O Núcleo Especializado de Defesa da Saúde (Nusa) da Defensoria Pública do Estado do Tocantins (DPE-TO) recomendou à Secretaria Estadual da Saúde que promova o planejamento para a realização de cirurgias de hipospádia (má formação congênita que leva ao desenvolvimento incompleto da uretra). O problema deve ser corrigido para se evitar problemas clínicos e, ainda, para a qualidade de vida do paciente.

Conforme a prática da medicina urológica apresentada na Recomendação, o melhor momento para a cirurgia de hipospádia é entre oito a 12 meses de vida em bebê saudável. A cirurgia consiste em corrigir a uretra para que sua abertura, que é por onde a urina sai do corpo, seja no lugar correto e não em outras partes da genitália.

Atualmente, 39 pacientes aguardam a cirurgia, alguns há mais tempo do que o indicado. Por isso o Nusa Recomendou à gestão da saúde estadual o planejamento desses procedimentos cirúrgicos para que os pacientes possam ser atendidos.

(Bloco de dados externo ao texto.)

Lemma X22_validateForm_applies_every_rule_witness :
  Validators.fields
    (Validators.validateForm {[ "todo" := "ab" ]} Validators.createTodoFormValidationRules)
    !! "todo"
  = Some (Validators.validateTodoText (({[ "todo" := "ab" ]} : gmap string string) !! "todo")).
Proof.
  destruct (X22_validateForm_applies_every_rule
              {[ "todo" := "ab" ]} Validators.createTodoFormValidationRules
              (NoDup_singleton "todo")) as [H _].
  exact (H "todo" Validators.validateTodoText (list_elem_of_here _ _)).
Defined.

(** X23.  The checks of the date filter against those of
    [validateDateRange] of validators.js, on the same two texts: each
    error of the filter about a date or about the range is the error of
    [validateDateRange], on the same field; and when the filter does not
    object to the dates or the range and [validateDateRange] does, the
    two dates are times of one day, the later one first. *)
Theorem X23_filter_errors_are_validator_errors :
  forall (fromStr toStr : DateText) (clockNow : Timestamp) (self : DateFilter.t),
    let v := Validators.validateDateRange fromStr toStr in
    match (DateFilter.validateAndFilter fromStr toStr clockNow self).2 with
    | DateFilter.InvalidFromDate =>
        Validators.isValid v = false /\ Validators.field v = Some "startDate"
    | DateFilter.InvalidToDate =>
        Validators.isValid v = false /\ Validators.field v = Some "endDate"
    | DateFilter.InvalidDateRange =>
        Validators.isValid v = false /\ Validators.field v = Some "dateRange"
    | DateFilter.FutureFromDate | DateFilter.OnFilter _ _ =>
        Validators.isValid v = false ->
        exists tf tt, fromStr = DateString tf /\ toStr = DateString tt
                      /\ tt < tf /\ tf / MS_PER_DAY = tt / MS_PER_DAY
    end.
Proof.
  intros fromStr toStr clockNow self.
  unfold DateFilter.validateAndFilter, Validators.validateDateRange.
  destruct fromStr as [| | tf], toStr as [| | tt]; cbn; try done.
  - by destruct (endOfDay clockNow <? startOfDay tf).
  - assert (Hsame : ~ endOfDay tt < startOfDay tf -> tt < tf ->
                    tf / MS_PER_DAY = tt / MS_PER_DAY).
    { intros Hinv Hlt.
      pose proof (day_ends_before_later_day_starts tt tf).
      assert (tt / MS_PER_DAY <= tf / MS_PER_DAY)
        by (apply Z.div_le_mono; unfold MS_PER_DAY; lia).
      lia. }
    destruct (Z.ltb_spec (endOfDay tt) (startOfDay tf)) as [Hinv | Hinv]; cbn.
    + pose proof (startOfDay_le tf). pose proof (endOfDay_ge tt).
      destruct (Z.ltb_spec tt tf); [done | lia].
    + destruct (Z.ltb_spec (endOfDay clockNow) (startOfDay tf)); cbn;
        (destruct (Z.ltb_spec tt tf); [| done]); intros _;
        exists tf, tt; repeat split; try done; apply Hsame; lia.
Qed.

(** ** The form *)

Lemma trim_end_cons (c : Ascii.ascii) (s : string) :
  trim_end (String c s)
  = match trim_end s with
    | EmptyString => if is_space c then EmptyString else String c EmptyString
    | r => String c r
    end.
Proof. reflexivity. Qed.

Lemma trim_end_idemp (s : string) : trim_end (trim_end s) = trim_end s.
Proof.
  induction s as [| c s IH]; [done |]. rewrite trim_end_cons.
  destruct (trim_end s) as [| c' r] eqn:Hr.
  - destruct (is_space c) eqn:Hc; [done |]. cbn. by rewrite Hc.
  - by rewrite trim_end_cons, IH.
Qed.
(** [_parse_alter_table] on the text of the statement; [tables],
    [constraints] and [relationships] are the parser's lists. *)
Definition _parse_alter_table {C} (statement_str : string)
    (tables : list (SQLParserText.table_info C)) (constraints : list Constraint.t)
    (relationships : list SQLParserConstraints.relationship)
    : list (SQLParserText.table_info C) * list Constraint.t
      * list SQLParserConstraints.relationship :=
  match Re.search alter_table_matcher statement_str with
  | None => (tables, constraints, relationships)
  | Some group =>
      let table_name := SQLParserConstraints.strip_quotes group in
      let table_name :=
        if contains "." table_name then SQLParserConstraints.last_segment table_name
        else table_name in
      let tables :=
        if contains "ADD COLUMN" (upper statement_str)
        then SQLParserText._parse_add_column statement_str table_name tables
        else tables in
      let '(constraints, relationships) :=
        if contains "ADD CONSTRAINT" (upper statement_str)
        then SQLParserConstraints._parse_add_constraint statement_str table_name
               constraints relationships
        else (constraints, relationships) in
      (tables, constraints, relationships)
  end.

End SQLParserAlter.

(** * Auxiliary definitions used in the statements and proofs *)

(** ** Predicates on strings *)

Module Aux.
Import PyStr.

(** The last character of a string. *)
Fixpoint last_char (s : string) : option ascii :=
  match s with
  | EmptyString => None
  | String c r => match r with EmptyString => Some c | _ => last_char r end
  end.

(** All characters satisfy [p]. *)
Fixpoint all_chars (p : ascii → bool) (s : string) : bool :=
  match s with
  | EmptyString => true
  | String c r => p c && all_chars p r
  end.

Conforme o Núcleo, a demora na realização das cirurgias pode levar ao sofrimento físico e também psicológico do paciente, já que além do aspecto do pênis ser um pouco diferente, há dificuldade para se urinar, entre outros problemas que podem refletir na vida sexual.

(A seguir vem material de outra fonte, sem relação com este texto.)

Definition handleResults (st : State) (r : Response) : State * Next :=
  match status r with
  | OK =>
      let all := allResults st ++ results r in
      match pagination r with
      | Some {| hasNextPage := true |} =>
          ({| allResults := all; promise := promise st;
              delays := S (delays st) |}, NextPage 2000)
      | _ =>
          ({| allResults := all;
              promise := settle (promise st) (Fulfilled all);
              delays := delays st |}, Stop)
      end
  | ZERO_RESULTS =>
      ({| allResults := allResults st;
          promise := settle (promise st) (Fulfilled (allResults st));
          delays := delays st |}, Stop)
  | _ =>
      ({| allResults := allResults st;
          promise :=
            settle (promise st)
              (Rejected
                 {| message :=
                      lit "Places API Error: " ++ status_text (status r) |});
          delays := delays st |}, Stop)
  end.

(** The service answers [textSearch] with its first response and every
    [nextPage()] with the following one; when it has none left the
    callback is not called again. *)
Fixpoint deliver (service : list Response) (st : State) : State :=
  match service with
  | [] => st
  | r :: rest =>
      match handleResults st r with
      | (st', NextPage _) => deliver rest st'
      | (st', Stop) => st'
      end
  end.

Definition initial : State :=
  {| allResults := []; promise := Pending; delays := 0 |}.

Definition fetchAllPages (service : list Response) : Promise :=
  promise (deliver service initial).
End FetchAllPages.

End PlacesSearch.

Import PlacesSearch.

(** ** Built-ins the remaining functions call *)

Module Builtins.

(** [s.trim()]: whitespace and line terminators removed at both ends. *)
Fixpoint trimStart (s : jsstring) : jsstring :=
  match s with
  | c :: t => if is_space c then trimStart t else s
  | [] => []
  end.

Definition trim (s : jsstring) : jsstring :=
  rev (trimStart (rev (trimStart s))).

(** [s.split(sep)] for a one-character separator. *)
Fixpoint split (sep : char) (s : jsstring) : list jsstring :=
  match s with
  | [] => [[]]
  | c :: t =>
      if char_eqb c sep then [] :: split sep t
      else match split sep t with
           | w :: ws => (c :: w) :: ws
           | [] => [[c]]
           end
  end.

(** [words.join(sep)] *)
Fixpoint join (sep : jsstring) (words : list jsstring) : jsstring :=
  match words with
  | [] => []
  | [w] => w
  | w :: rest => w ++ sep ++ join sep rest
  end.

(** [s.charAt(0)] *)
Definition charAt0 (s : jsstring) : jsstring := firstn 1 s.

(** A number in a template literal: its decimal digits. *)
Definition decimal (n : nat) : jsstring :=
  lit (NilZero.string_of_uint (Nat.to_uint n)).

(** A string-or-undefined value in a template literal. *)
Definition interpolate (v : option jsstring) : jsstring :=
  match v with
  | Some s => s
  | None => lit "undefined"
  end.

(** *** encodeURIComponent *)

Definition is_alpha (c : char) : bool :=
  (((65 <=? c) && (c <=? 90)) || ((97 <=? c) && (c <=? 122)))%N.

(** The marks [- _ . ! ~ * ' ( )] that are left as they are. *)
Definition is_mark (c : char) : bool :=
  is_char "-" c || is_char "_" c || is_char "." c || is_char "!" c
  || is_char "~" c || is_char "*" c || is_char "'" c || is_char "(" c
  || is_char ")" c.

Definition unreserved (c : char) : bool :=
  is_alpha c || is_digit c || is_mark c.

(** Leading surrogates are D800 to DBFF, trailing ones DC00 to DFFF. *)
Definition is_leading (c : char) : bool := ((55296 <=? c) && (c <=? 56319))%N.
Definition is_trailing (c : char) : bool := ((56320 <=? c) && (c <=? 57343))%N.

(** The code point of a surrogate pair. *)
Definition pair_point (hi lo : char) : N :=
  (65536 + (hi - 55296) * 1024 + (lo - 56320))%N.

(** The UTF-8 octets of a code point. *)
Definition utf8 (cp : N) : list N :=
  (if cp <? 128 then [cp]
   else if cp <? 2048 then [192 + cp / 64; 128 + cp mod 64]
   else if cp <? 65536 then
     [224 + cp / 4096; 128 + (cp / 64) mod 64; 128 + cp mod 64]
   else [240 + cp / 262144; 128 + (cp / 4096) mod 64;
         128 + (cp / 64) mod 64; 128 + cp mod 64])%N.

(** An upper-case hexadecimal digit. *)
Definition hex (n : N) : char := (if n <? 10 then 48 + n else 55 + n)%N.

(** [%XX] for an octet. *)
Definition escape (octet : N) : jsstring :=
  [code "%"; hex (octet / 16); hex (octet mod 16)].

(** [encodeURIComponent(s)]; [None] is the [URIError] raised at an unpaired
    surrogate. *)
Fixpoint encodeURIComponent (s : jsstring) : option jsstring :=
  match s with
  | [] => Some []
  | c :: t =>
      if unreserved c then option_map (cons c) (encodeURIComponent t)
      else if is_trailing c then None
      else if is_leading c then
        match t with
        | lo :: t' =>
            if is_trailing lo
            then option_map (app (flat_map escape (utf8 (pair_point c lo))))
                            (encodeURIComponent t')
            else None
        | [] => None
        end
      else option_map (app (flat_map escape (utf8 c))) (encodeURIComponent t)
  end.

End Builtins.

Import Builtins.

(** ** leadUtils.js: links, badges, categories and statuses *)

Module Outreach.

(** [getWhatsAppUrl(phone, message = '')]; [None] is the [URIError] of
    [encodeURIComponent]. *)
Definition getWhatsAppUrl (phone message : option jsstring)
  : option jsstring :=
  let message := match message with Some m => m | None => [] end in
  let formattedPhone := formatPhoneForWhatsApp phone in
  let baseUrl := lit "https://wa.me/" ++ formattedPhone in
  if truthy (Some message)
  then option_map (fun text => baseUrl ++ lit "?text=" ++ text)
                  (encodeURIComponent message)
  else Some baseUrl.

(** What [handleWhatsAppCommunication] does to the outside. *)
Inductive Effect : Type :=
| Fetch (path : jsstring)
| ClipboardWrite
| Log (text : jsstring)
| LogError (text : jsstring)
| Open (url target features : jsstring).

(** How the copy of the sample image goes: each awaited step ([fetch],
    [response.blob()], [navigator.clipboard.write]) succeeds, fails, or never
    settles. *)
Inductive Copy : Type :=
| FetchFails | FetchNever
| BlobFails | BlobNever
| WriteFails | WriteNever
| Copied.

(** A run of [handleWhatsAppCommunication]: building the link raised; or the
    function waits for ever at an [await], after the effects given; or it
    finished, with its effects in order. *)
Inductive Run : Type :=
| Raised
| Hangs (effects : list Effect)
| Finished (effects : list Effect).

Definition outreachMessage (businessName : option jsstring) : jsstring :=
  lit "Hi! I noticed " ++ interpolate businessName
  ++ lit " doesn't have a website yet. I run a web agency and would love to help you get online. Would you be interested in a quick chat?".

(** [handleWhatsAppCommunication(phone, businessName, category)].  The
    [finally] block runs once the [try] block has ended, by its end or by a
    failure caught; it is not reached while an [await] is pending. *)
Definition handleWhatsAppCommunication
    (phone businessName category : option jsstring) (copy : Copy) : Run :=
  let message := outreachMessage businessName in
  match getWhatsAppUrl phone (Some message) with
  | None => Raised
  | Some whatsappUrl =>
      let path := lit "/sample-images/" ++ interpolate category ++ lit ".png" in
      let failed :=
        LogError (lit "Copy failed, proceeding to WhatsApp without image:") in
      let open :=
        Open whatsappUrl (lit "_blank") (lit "noopener,noreferrer") in
      match copy with
      | FetchNever | BlobNever => Hangs [Fetch path]
      | WriteNever => Hangs [Fetch path; ClipboardWrite]
      | FetchFails | BlobFails => Finished [Fetch path; failed; open]
      | WriteFails => Finished [Fetch path; ClipboardWrite; failed; open]
      | Copied =>
          Finished [Fetch path; ClipboardWrite;
                    Log (lit "Image copied to clipboard!"); open]
      end
  end.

A Recomendação é assinada pelo coordenador do Nusa, defensor público Arthur Luiz Pádua Marques, que também solicita que as crianças sejam atendidas em horários agendados de modo que não fiquem expostas a riscos relacionados ao novo coronavírus.

O Nusa detectou, ainda, que diante da insuficiência de profissionais para atender às demandas, a última cirurgia de hipospádia na rede pública estadual de saúde foi realizada em julho de 2019. Por este motivo, o Núcleo demandou, também, que haja o aumento da equipe médica, considerando que apenas um cirurgião pediátrico está atuando.